Humans lacking previous exposure to Plasmodium falciparum typically have a high frequency of malaria-reactive T cells in peripheral blood, which cross-react with antigens from other microorganisms. We studied a large number of malaria-specific human T cell clones from non-exposed and malaria-exposed donors to determine whether this response is oligoclonal, and might therefore be generated by a limited number of cross-reactive epitopes. Most clones responded well to schizont antigen from three antigenically distinct stocks of P. falciparum. Clones derived from the same donor tended to show similar patterns of reactivity to a panel of non-malaria antigens from various microorganisms, suggesting that a limited number of epitopes were recognized by individuals. However, analysis of the usage of V segments of the beta chain of the TCR (TCRBV) revealed no evidence of TCRBV restriction in the T cell response, either within individual donors or across all donors. An apparent skewing towards TCRBV8 in one donor was shown by two methods to be due to in vitro expansion of a single clone: (i) Direct sorting of TCRBV8+ CD4+ T cells from fresh PBMC did not reveal any enrichment for pRBC-reactive cells; (ii) Sequencing of VDJ regions revealed that the TCRBV8 clones were identical.
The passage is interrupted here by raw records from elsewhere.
(** * Remote executor: job lifecycle, command gate and retention sweep

    A shallow embedding of [src/fastapi/remote_executor.py].

    The service keeps one process-wide dictionary [jobs]; every request
    handler and every background task [run()] is a coroutine on a single
    asyncio event loop, so code between two [await]s (or [yield]s) executes
    atomically.  The embedding therefore has one function per atomic
    stretch of the source; the interleaving of those stretches is a list
    of events applied to an explicit [world]. *)

From Stdlib Require Import ZArith NArith List String Ascii Bool Lia.
From stdpp Require Import base option list gmap.
Import ListNotations.

Local Open Scope Z_scope.
Local Open Scope list_scope.

(* ===================================================================== *)
(** ** Text *)
(* ===================================================================== *)

(** A Python [str] is a sequence of Unicode code points. *)
Abbreviation str := (list N).

(** The source only spells ASCII literals; [u"..."] embeds one. *)
Definition of_literal (s : string) : str :=
  map N_of_ascii (list_ascii_of_string s).

Notation "'u' s" := (of_literal s) (at level 1, s at level 0, only parsing).

(** [sep.join(parts)] for the one separator the source uses, [""]. *)
Definition join (parts : list str) : str := concat parts.

(** [str.isspace] on one code point, which is also what [\s] tests in a
    [str] pattern and what [str.strip()] removes. *)
Definition isspace (c : N) : bool :=
  ((9 <=? c) && (c <=? 13) || (28 <=? c) && (c <=? 32)
   || (c =? 133) || (c =? 160) || (c =? 5760)
   || (8192 <=? c) && (c <=? 8202)
   || (c =? 8232) || (c =? 8233) || (c =? 8239) || (c =? 8287)
   || (c =? 12288))%N.

Definition SPACE : N := 32.

(** [str.strip()]: drop the leading and the trailing white space. *)
Fixpoint lstrip (s : str) : str :=
  match s with
  | c :: t => if isspace c then lstrip t else s
  | [] => []
  end.

Definition rstrip (s : str) : str := rev (lstrip (rev s)).

Definition strip (s : str) : str := rstrip (lstrip s).

(** [re.sub(r"\s+", " ", s)]: every maximal run of white space becomes a
    single space.  [in_run] says that the previous code point belonged to
    the run being replaced. *)
Fixpoint sub_spaces (in_run : bool) (s : str) : str :=
  match s with
  | [] => []
  | c :: t =>
      if isspace c
      then (if in_run then sub_spaces true t else SPACE :: sub_spaces true t)
      else c :: sub_spaces false t
  end.

(* ===================================================================== *)
(** ** Regular expressions, as far as [BLOCKED_PATTERNS] needs them *)
(* ===================================================================== *)

Module Re.

(** The ASCII letter a code point lower-cases to, if there is one:
    besides the 52 ASCII letters these are U+0130 (to [i]) and the
    Kelvin sign U+212A (to [k]). *)
Definition lower_ascii (x : N) : option N :=
  (if (97 <=? x) && (x <=? 122) then Some x
   else if (65 <=? x) && (x <=? 90) then Some (x + 32)
   else if x =? 304 then Some 105
   else if x =? 8490 then Some 107
   else None)%N.

(** Lower-case code points that [re.I] additionally equates with an
    ASCII letter although they are their own lower case: dotless i
    with [i], long s with [s]. *)
Definition ignorecase_fixes (c : N) : list N :=
  (if c =? 105 then [305] else if c =? 115 then [383] else [])%N.

Inductive charset : Type :=
| LITERAL (c : N)                (* a code point without case *)
| LITERAL_IGNORE (c : N)         (* an ASCII letter, given in lower case *)
| RANGE_IGNORE (lo hi : N)       (* [lo-hi] of ASCII lower-case letters *)
| CATEGORY_SPACE.                (* \s *)

Definition in_range (lo hi x : N) : bool := ((lo <=? x) && (x <=? hi))%N.

Definition charset_match (cs : charset) (x : N) : bool :=
  match cs with
  | LITERAL c => (x =? c)%N
  | LITERAL_IGNORE c =>
      match lower_ascii x with
      | Some l => (l =? c)%N
      | None => existsb (N.eqb x) (ignorecase_fixes c)
      end
  | RANGE_IGNORE lo hi =>
      match lower_ascii x with
      | Some l => in_range lo hi l
      | None =>
          existsb (fun c => in_range lo hi c
                            && existsb (N.eqb x) (ignorecase_fixes c))
                  [105; 115]%N
      end
  | CATEGORY_SPACE => isspace x
  end.

Inductive regex : Type :=
| EMPTY
| AT_BEGINNING                   (* ^ *)
| AT_END                         (* $ *)
| IN (cs : charset)
| SEQ (r1 r2 : regex)
| OPTIONAL (r : regex)           (* r? *)
| MAX_REPEAT (r : regex).        (* r* *)

(** [r+] *)
Definition MIN_ONE (r : regex) : regex := SEQ r (MAX_REPEAT r).

Fixpoint literal (s : list N) : regex :=
  match s with
  | [] => EMPTY
  | c :: t => SEQ (IN (LITERAL_IGNORE c)) (literal t)
  end.

(** Backtracking matcher in continuation-passing style: [pos] is the
    offset of [s] in the subject, [k] what has to match afterwards.
    A repetition only iterates when its body consumed something, as
    the engine does. *)
Fixpoint matches (r : regex) (pos : nat) (s : str)
         (k : nat -> str -> bool) {struct r} : bool :=
  match r with
  | EMPTY => k pos s
  | AT_BEGINNING => if Nat.eqb pos 0 then k pos s else false
  | AT_END =>
      match s with
      | [] => k pos s
      | [c] => if (c =? 10)%N then k pos s else false
      | _ => false
      end
  | IN cs =>
      match s with
      | c :: t => if charset_match cs c then k (S pos) t else false
      | [] => false
      end
  | SEQ r1 r2 => matches r1 pos s (fun p s' => matches r2 p s' k)
  | OPTIONAL r1 => matches r1 pos s k || k pos s
  | MAX_REPEAT r1 =>
      (fix loop (fuel : nat) (pos : nat) (s : str) {struct fuel} : bool :=
         matches r1 pos s
           (fun p s' =>
              if Nat.ltb (length s') (length s)
              then match fuel with
                   | O => false
                   | S fuel' => loop fuel' p s'
                   end
              else false)
         || k pos s) (length s) pos s
  end.

(** [Pattern.search]: is there a start offset at which the pattern
    matches?  (Only the truth value of the result is used.) *)
Fixpoint search_from (r : regex) (pos : nat) (s : str) : bool :=
  matches r pos s (fun _ _ => true)
  || match s with
     | [] => false
     | _ :: t => search_from r (S pos) t
     end.

Record Pattern : Type := compile { pattern : str; code : regex }.

Definition search (p : Pattern) (s : str) : bool := search_from (code p) 0 s.

End Re.

(* ===================================================================== *)
(** ** Command gate *)
(* ===================================================================== *)

Import Re.

Definition sudo_prefix : regex :=
  OPTIONAL (SEQ (literal (u"sudo")) (MIN_ONE (IN CATEGORY_SPACE))).

Definition letters : regex := MAX_REPEAT (IN (RANGE_IGNORE 97 122)).

(** A flag word [-...x...] for the letter [x]. *)
Definition flag_with (x : N) : regex :=
  SEQ (IN (LITERAL 45)) (SEQ letters (SEQ (IN (LITERAL_IGNORE x)) letters)).

Definition BLOCKED_PATTERNS : list Pattern :=
  [ compile (u"^(sudo\s+)?rm\s+(-[a-z]*f[a-z]*\s+)?/\s*$")
      (SEQ AT_BEGINNING (SEQ sudo_prefix (SEQ (literal (u"rm"))
        (SEQ (MIN_ONE (IN CATEGORY_SPACE))
          (SEQ (OPTIONAL (SEQ (flag_with 102) (MIN_ONE (IN CATEGORY_SPACE))))
            (SEQ (IN (LITERAL 47))
              (SEQ (MAX_REPEAT (IN CATEGORY_SPACE)) AT_END)))))));
    compile (u"^(sudo\s+)?ls\s+(-[a-z]*r[a-z]*)")
      (SEQ AT_BEGINNING (SEQ sudo_prefix (SEQ (literal (u"ls"))
        (SEQ (MIN_ONE (IN CATEGORY_SPACE)) (flag_with 114))))) ].

Definition normalize (command : str) : str :=
  sub_spaces false (strip command).

Definition blocked_reason (p : Pattern) : str :=
  u"Blocked: command matches dangerous pattern (" ++ pattern p ++ u")".

(** The [for pattern in ...: if pattern.search(cmd): return ...] loop. *)
Fixpoint first_blocking (patterns : list Pattern) (cmd : str) : option str :=
  match patterns with
  | [] => None
  | p :: rest =>
      if search p cmd then Some (blocked_reason p)
      else first_blocking rest cmd
  end.

Definition is_blocked_command (command : str) : option str :=
  first_blocking BLOCKED_PATTERNS (normalize command).

(* ===================================================================== *)
(** ** Data model *)
(* ===================================================================== *)

(** [time.time()] readings, in seconds. *)
Abbreviation time := Z.

Definition JOB_TTL_SECONDS : Z := 3600.

(** Handle of a spawned child ([asyncio.subprocess.Process]). *)
Abbreviation proc := nat.

(** Address of a Python object on the heap. *)
Abbreviation addr := nat.

(** The values the ["status"] key takes. *)
Inductive job_status : Type :=
| StRunning | StFinished | StError | StCancelled | StTimeout.

Definition status_str (s : job_status) : str :=
  match s with
  | StRunning => u"running"
  | StFinished => u"finished"
  | StError => u"error"
  | StCancelled => u"cancelled"
  | StTimeout => u"timeout"
  end.

Definition status_eqb (s1 s2 : job_status) : bool :=
  match s1, s2 with
  | StRunning, StRunning | StFinished, StFinished | StError, StError
  | StCancelled, StCancelled | StTimeout, StTimeout => true
  | _, _ => false
  end.

(** How the child ended, and the [returncode] Python derives from it:
    the exit code, or minus the number of the signal that killed it. *)
Inductive wait_status : Type :=
| WEXITED (code : N)
| WSIGNALED (sig : N).

Definition returncode_of (ws : wait_status) : Z :=
  match ws with
  | WEXITED code => Z.of_N code
  | WSIGNALED sig => - Z.of_N sig
  end.

Record CommandRequest : Type := {
  command : str;
  cwd : option str;
  timeout : Z;
  env : option (list (str * str));
}.

(** A job dictionary.  The keys written at creation are plain fields,
    the keys added by a later [update] are options ([None]: key absent). *)
Module Job.

Record t : Type := mk {
  status : job_status;
  command : str;
  cwd : option str;
  created_at : time;
  output_lines : list str;
  process : option proc;
  stdout : option str;
  stderr : option str;
  returncode : option Z;
  error : option str;
  finished_at : option time;
}.

(** The dictionary literal of [exec_command]. *)
Definition create (cmd : str) (dir : option str) (now : time) : t :=
  mk StRunning cmd dir now [] None None None None None None.

(** [job["process"] = proc] *)
Definition set_process (p : proc) (j : t) : t :=
  mk (status j) (command j) (cwd j) (created_at j) (output_lines j)
     (Some p) (stdout j) (stderr j) (returncode j) (error j) (finished_at j).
Sequences of non-TCRBV8 clones from this donor showed major differences in the VDJ junctional region. No differences in TCRBV repertoire between non-exposed and exposed donors were observed. These results exclude the existence of a malarial superantigen and suggest that the T cell response to malaria schizont antigen in non-exposed donors is driven by a large number of epitopes.